Of the entries below, restate word for word only the section that runs from the line with "(walNextHash iKey) iRead" to the line with "(walHash pgno) 0;", counting both ends.

Record extracts:
◇ ◇ ◇ ◇

(* ===== verification/Wal.v ===== *)
(** The index of the write-ahead log, src/wal.c: the pages of the wal-index with their page
    numbers and hash tables, appending, looking up, cutting back, savepoints.  Proofs are
    in WalProofs.v; the frames themselves are in WalFrame.v. *)
From S2P Require Import Prelude.

(** A page of the wal-index is 4096 words and 8192 slots of 16 bits.  A pointer to
    a page number or to a hash table is the number of the page it is on, so every
    write through a pointer goes to the page that [apWiData] points to. *)

Definition HASHTABLE_NPAGE : Z := 4096.
Definition HASHTABLE_HASH_1 : Z := 383.
Definition HASHTABLE_NSLOT : Z := HASHTABLE_NPAGE * 2.
Definition WALINDEX_HDR_SIZE : Z := 136.
Definition HASHTABLE_NPAGE_ONE : Z := HASHTABLE_NPAGE - WALINDEX_HDR_SIZE / 4.
Definition WAL_HEAPMEMORY_MODE : Z := 2.
Definition WAL_SHM_RDONLY : Z := 2.

Record wipage := mkWipage { words : list Z; slots : list Z }.
Definition zero_page : wipage :=
  mkWipage (replicate (Z.to_nat HASHTABLE_NPAGE) 0) (replicate (Z.to_nat HASHTABLE_NSLOT) 0).

(** The header of the wal-index; [aSalt] are the eight bytes of the two salts. *)
Record WalIndexHdr := mkHdr {
  iVersion : Z; unused : Z; iChange : Z; isInit : Z; bigEndCksum : Z; hdr_szPage : Z; mxFrame : Z; nPage : Z;
  aFrameCksum : Z * Z; aSalt : list Z; aCksum : Z * Z }.
Record Wal := mkWal {
  apWiData : list (option wipage); szPage : Z; readLock : Z; exclusiveMode : Z; writeLock : bool; ckptLock : Z;
  readOnly : Z; bShmUnreliable : bool; hdr : WalIndexHdr; minFrame : Z; iReCksum : Z; nCkpt : Z }.

Definition with_index l w := mkWal l (szPage w) (readLock w) (exclusiveMode w) (writeLock w) (ckptLock w) (readOnly w)
  (bShmUnreliable w) (hdr w) (minFrame w) (iReCksum w) (nCkpt w).
Definition with_readOnly x w := mkWal (apWiData w) (szPage w) (readLock w) (exclusiveMode w) (writeLock w) (ckptLock w) x
  (bShmUnreliable w) (hdr w) (minFrame w) (iReCksum w) (nCkpt w).
Definition with_hdr h w := mkWal (apWiData w) (szPage w) (readLock w) (exclusiveMode w) (writeLock w) (ckptLock w) (readOnly w)
  (bShmUnreliable w) h (minFrame w) (iReCksum w) (nCkpt w).
Definition with_iReCksum x w := mkWal (apWiData w) (szPage w) (readLock w) (exclusiveMode w) (writeLock w) (ckptLock w) (readOnly w)
  (bShmUnreliable w) (hdr w) (minFrame w) x (nCkpt w).
Definition with_mxFrame x h := mkHdr (iVersion h) (unused h) (iChange h) (isInit h) (bigEndCksum h) (hdr_szPage h) x (nPage h)
  (aFrameCksum h) (aSalt h) (aCksum h).
Definition with_cksum x h := mkHdr (iVersion h) (unused h) (iChange h) (isInit h) (bigEndCksum h) (hdr_szPage h) (mxFrame h) (nPage h)
  x (aSalt h) (aCksum h).

Definition index_page (w : Wal) (iPage : Z) : option wipage := p ← (apWiData w).[iPage]; p.
Definition set_page (iPage : Z) (p : option wipage) (w : Wal) : Wal := with_index (<[Z.to_nat iPage := p]> (apWiData w)) w.

Definition walHash (iPage : Z) : Z := Z.land (u32 (iPage * HASHTABLE_HASH_1)) (HASHTABLE_NSLOT - 1).
Definition walNextHash (iPriorHash : Z) : Z := Z.land (iPriorHash + 1) (HASHTABLE_NSLOT - 1).
(** Frame numbers are not cut to 32 bits, here and in recovery ([iLastFrame] of walIndexRecover): that matters for a log of 2^32 frames only, and the 32 bits of
    [mxFrame] cannot count these. *)
Definition walFramePage (iFrame : Z) : Z := (iFrame + HASHTABLE_NPAGE - HASHTABLE_NPAGE_ONE - 1) / HASHTABLE_NPAGE.

(** [aPgno] points to word [hl_off] of page [hl_page], [aHash] to the slots of that page. *)
Record WalHashLoc := mkLoc { hl_page : Z; hl_off : Z; iZero : Z }.
Definition get_pgno (w : Wal) (l : WalHashLoc) (k : Z) : option Z := p ← index_page w (hl_page l); (words p).[hl_off l + k].
Definition set_pgno (w : Wal) (l : WalHashLoc) (k v : Z) : option Wal :=
  p ← index_page w (hl_page l); x ← wr (words p) (hl_off l + k) v; Some (set_page (hl_page l) (Some (mkWipage x (slots p))) w).
Definition get_slot (w : Wal) (l : WalHashLoc) (k : Z) : option Z := p ← index_page w (hl_page l); (slots p).[k].
Definition set_slot (w : Wal) (l : WalHashLoc) (k v : Z) : option Wal :=
  p ← index_page w (hl_page l); x ← wr (slots p) k (u16 v); Some (set_page (hl_page l) (Some (mkWipage (words p) x)) w).

(** [memset] of the page numbers from [k] on. *)
Definition zero_from (k : Z) (l : list Z) : list Z := take (Z.to_nat k) l ++ replicate (length l - Z.to_nat k) 0.

Section shm.
(** [sqlite3OsShmMap] for a page and whether it may be created: the result code and the page. *)
Context (xShmMap : Z → bool → Z * option wipage).

(** [apWiData] is enlarged if required. *)
Definition grow_index (iPage : Z) (w : Wal) (m : mem) : bool * Wal * mem :=
  if zlen (apWiData w) <=? iPage then
    let '(ok, m) := sqlite3Malloc m in
    if ok then (true, with_index (apWiData w ++ replicate (Z.to_nat (iPage + 1) - length (apWiData w)) None) w,
                if zlen (apWiData w) =? 0 then m else sqlite3_free m)
    else (false, w, m)
  else (true, w, m).

Definition walIndexPageRealloc (iPage : Z) (w : Wal) (m : mem) : Z * Wal * mem :=
  let '(ok, w, m) := grow_index iPage w m in
  if negb ok then (SQLITE_NOMEM, w, m)
  else if exclusiveMode w =? WAL_HEAPMEMORY_MODE then
    let '(ok, m) := sqlite3Malloc m in
    if ok then (SQLITE_OK, set_page iPage (Some zero_page) w, m) else (SQLITE_NOMEM, w, m)
  else
    let '(rc, p) := xShmMap iPage (writeLock w) in
    let w := set_page iPage p w in
    if rc =? SQLITE_OK then (SQLITE_OK, w, m)
    else if Z.land rc 0xff =? SQLITE_READONLY then
      (if rc =? SQLITE_READONLY then SQLITE_OK else rc, with_readOnly (Z.lor (readOnly w) WAL_SHM_RDONLY) w, m)
    else (rc, w, m).

Definition walIndexPage (iPage : Z) (w : Wal) (m : mem) : Z * Wal * mem :=
  match index_page w iPage with
  | None => walIndexPageRealloc iPage w m
  | Some _ => (SQLITE_OK, w, m)
  end.

Definition walHashGet (iHash : Z) (w : Wal) (m : mem) : Z * option WalHashLoc * Wal * mem :=
  let '(rc, w, m) := walIndexPage iHash w m in
  match index_page w iHash with
  | Some _ =>
      (rc, Some (if iHash =? 0 then mkLoc 0 (WALINDEX_HDR_SIZE / 4) 0
                 else mkLoc iHash 0 (HASHTABLE_NPAGE_ONE + (iHash - 1) * HASHTABLE_NPAGE)), w, m)
  | None => (if rc =? SQLITE_OK then SQLITE_ERROR else rc, None, w, m)
  end.

Definition walFramePgno (w : Wal) (iFrame : Z) : option Z :=
  let iHash := walFramePage iFrame in
  p ← index_page w iHash;
  if iHash =? 0 then (words p).[WALINDEX_HDR_SIZE / 4 + iFrame - 1]
  else (words p).[u32 (iFrame - 1 - HASHTABLE_NPAGE_ONE) mod HASHTABLE_NPAGE].

Definition walCleanupHash (w : Wal) (m : mem) : option (Wal * mem) :=
  if mxFrame (hdr w) =? 0 then Some (w, m)
  else
    let '(rc, loc, w, m) := walHashGet (walFramePage (mxFrame (hdr w))) w m in
    if negb (rc =? SQLITE_OK) then Some (w, m)
    else
      l ← loc;
      let iLimit := mxFrame (hdr w) - iZero l in
      p ← index_page w (hl_page l);
      if (0 <=? hl_off l + iLimit) && (hl_off l + iLimit <=? zlen (words p)) then
        Some (set_page (hl_page l)
          (Some (mkWipage (zero_from (hl_off l + iLimit) (words p)) (map (λ x, if iLimit <? x then 0 else x) (slots p)))) w, m)
      else None.

(** The first empty slot; [None] inside when there were too many collisions. *)
Fixpoint append_loop (nCollide : nat) (aHash : list Z) (iKey : Z) : option (option Z) :=
  h ← aHash.[iKey];
  if h =? 0 then Some (Some iKey)
  else match nCollide with O => Some None | S nCollide => append_loop nCollide aHash (walNextHash iKey) end.

Definition walIndexAppend (iFrame iPage : Z) (w : Wal) (m : mem) : option (Z * Wal * mem) :=
  let '(rc, loc, w, m) := walHashGet (walFramePage iFrame) w m in
  if negb (rc =? SQLITE_OK) then Some (rc, w, m)
  else
    l ← loc;
    let idx := iFrame - iZero l in
    p ← index_page w (hl_page l);
    let w := if idx =? 1 then
        set_page (hl_page l) (Some (mkWipage (zero_from (hl_off l) (words p)) (replicate (Z.to_nat HASHTABLE_NSLOT) 0))) w
      else w in
    old ← get_pgno w l (idx - 1);
    '(w, m) ← (if negb (old =? 0) then walCleanupHash w m else Some (w, m));
    p ← index_page w (hl_page l);
    r ← append_loop (Z.to_nat idx) (slots p) (walHash iPage);
    match r with
    | None => Some (SQLITE_CORRUPT, w, m)
    | Some iKey =>
        w ← set_pgno w l (Z.land (idx - 1) (HASHTABLE_NPAGE - 1)) iPage;
        w ← set_slot w l iKey idx;
        Some (SQLITE_OK, w, m)
    end.

(** The walk over one hash table: the result code and the frame found. *)
Fixpoint find_loop (nCollide : nat) (w : Wal) (l : WalHashLoc) (pgno iLast iKey iRead : Z) : option (Z * Z) :=
  iH ← get_slot w l iKey;
  if iH =? 0 then Some (SQLITE_OK, iRead)
  else
    let iFrame := iH + iZero l in
    x ← (if (iFrame <=? iLast) && (minFrame w <=? iFrame) then get_pgno w l (Z.land (iH - 1) (HASHTABLE_NPAGE - 1)) else Some 0);
    let iRead := if (iFrame <=? iLast) && (minFrame w <=? iFrame) && (x =? pgno) then iFrame else iRead in
    match nCollide with
    | O => Some (SQLITE_CORRUPT, 0)
    | S nCollide => find_loop nCollide w l pgno iLast (walNextHash iKey) iRead
    end.

(** The hash tables from [iHash] down to the one of [minFrame], [n] of them, with [nCollide] collisions in each. *)
Fixpoint tables_loop (nCollide n : nat) (iHash pgno iLast : Z) (w : Wal) (m : mem) : option (Z * Z * Wal * mem) :=
  match n with
  | O => Some (SQLITE_OK, 0, w, m)
  | S n =>
      let '(rc, loc, w, m) := walHashGet iHash w m in
      if negb (rc =? SQLITE_OK) then Some (rc, 0, w, m)
      else
        l ← loc;
        '(rc, iRead) ← find_loop nCollide w l pgno iLast (walHash pgno) 0;
        if negb (rc =? SQLITE_OK) then Some (rc, iRead, w, m)
        else if iRead =? 0 then tables_loop nCollide n (iHash - 1) pgno iLast w m else Some (SQLITE_OK, iRead, w, m)
  end.

Definition walFindFrame (pgno : Z) (w : Wal) (m : mem) : option (Z * Z * Wal * mem) :=
  let iLast := mxFrame (hdr w) in
  if (iLast =? 0) || ((readLock w =? 0) && negb (bShmUnreliable w)) then Some (SQLITE_OK, 0, w, m)
  else
    let iMinHash := walFramePage (minFrame w) in
    tables_loop (Z.to_nat HASHTABLE_NSLOT) (Z.to_nat (walFramePage iLast - iMinHash + 1)) (walFramePage iLast) pgno iLast w m.
Definition sqlite3WalFindFrame := walFindFrame.

(** The position of the log: [mxFrame], the checksums, the number of the checkpoint. *)
Definition sqlite3WalSavepoint (w : Wal) : Z * (Z * Z) * Z := (mxFrame (hdr w), aFrameCksum (hdr w), nCkpt w).
Definition sqlite3WalSavepointUndo (aWalData : Z * (Z * Z) * Z) (w : Wal) (m : mem) : option (Z * (Z * (Z * Z) * Z) * Wal * mem) :=
  let '(d0, d12, d3) := aWalData in
  let '(d0, d3) := if negb (d3 =? nCkpt w) then (0, nCkpt w) else (d0, d3) in
  if d0 <? mxFrame (hdr w) then
    '(w, m) ← walCleanupHash (with_hdr (with_cksum d12 (with_mxFrame d0 (hdr w))) w) m;
    Some (SQLITE_OK, (d0, d12, d3), if mxFrame (hdr w) <? iReCksum w then with_iReCksum 0 w else w, m)
  else Some (SQLITE_OK, (d0, d12, d3), w, m).
End shm.

(** A log of three frames in heap memory; page 7 was written twice. *)
Definition no_shm (iPage : Z) (bExtend : bool) : Z * option wipage := (SQLITE_ERROR, None).
Definition new_wal : Wal := mkWal [] 512 1 WAL_HEAPMEMORY_MODE true 0 0 false (mkHdr 0 0 0 0 0 512 0 0 (0, 0) (replicate 8 0) (0, 0)) 1 0 0.
Definition with_mx n w := with_hdr (with_mxFrame n (hdr w)) w.
Example small_log :
  ('(_, w, m) ← walIndexAppend no_shm 1 7 new_wal (Mem [] 0); '(_, w, m) ← walIndexAppend no_shm 2 8199 w m;
   '(_, w, m) ← walIndexAppend no_shm 3 7 w m; let w := with_mx 3 w in
   '(_, a, w, m) ← walFindFrame no_shm 7 w m; '(_, b, w, m) ← walFindFrame no_shm 8199 w m; '(_, c, w, m) ← walFindFrame no_shm 9 w m;
   '(_, _, w, m) ← sqlite3WalSavepointUndo no_shm (2, (0, 0), 0) w m; '(_, d, _, _) ← walFindFrame no_shm 7 w m; Some (a, b, c, d, live m)) =
  Some (3, 2, 0, 1, 2).
Proof. vm_compute. reflexivity. Qed.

◇ ◇ ◇ ◇

Response to this exercise:
    | S nCollide => find_loop nCollide w l pgno iLast (walNextHash iKey) iRead
    end.

(** The hash tables from [iHash] down to the one of [minFrame], [n] of them, with [nCollide] collisions in each. *)
Fixpoint tables_loop (nCollide n : nat) (iHash pgno iLast : Z) (w : Wal) (m : mem) : option (Z * Z * Wal * mem) :=
  match n with
  | O => Some (SQLITE_OK, 0, w, m)
  | S n =>
      let '(rc, loc, w, m) := walHashGet iHash w m in
      if negb (rc =? SQLITE_OK) then Some (rc, 0, w, m)
      else
        l ← loc;
        '(rc, iRead) ← find_loop nCollide w l pgno iLast (walHash pgno) 0;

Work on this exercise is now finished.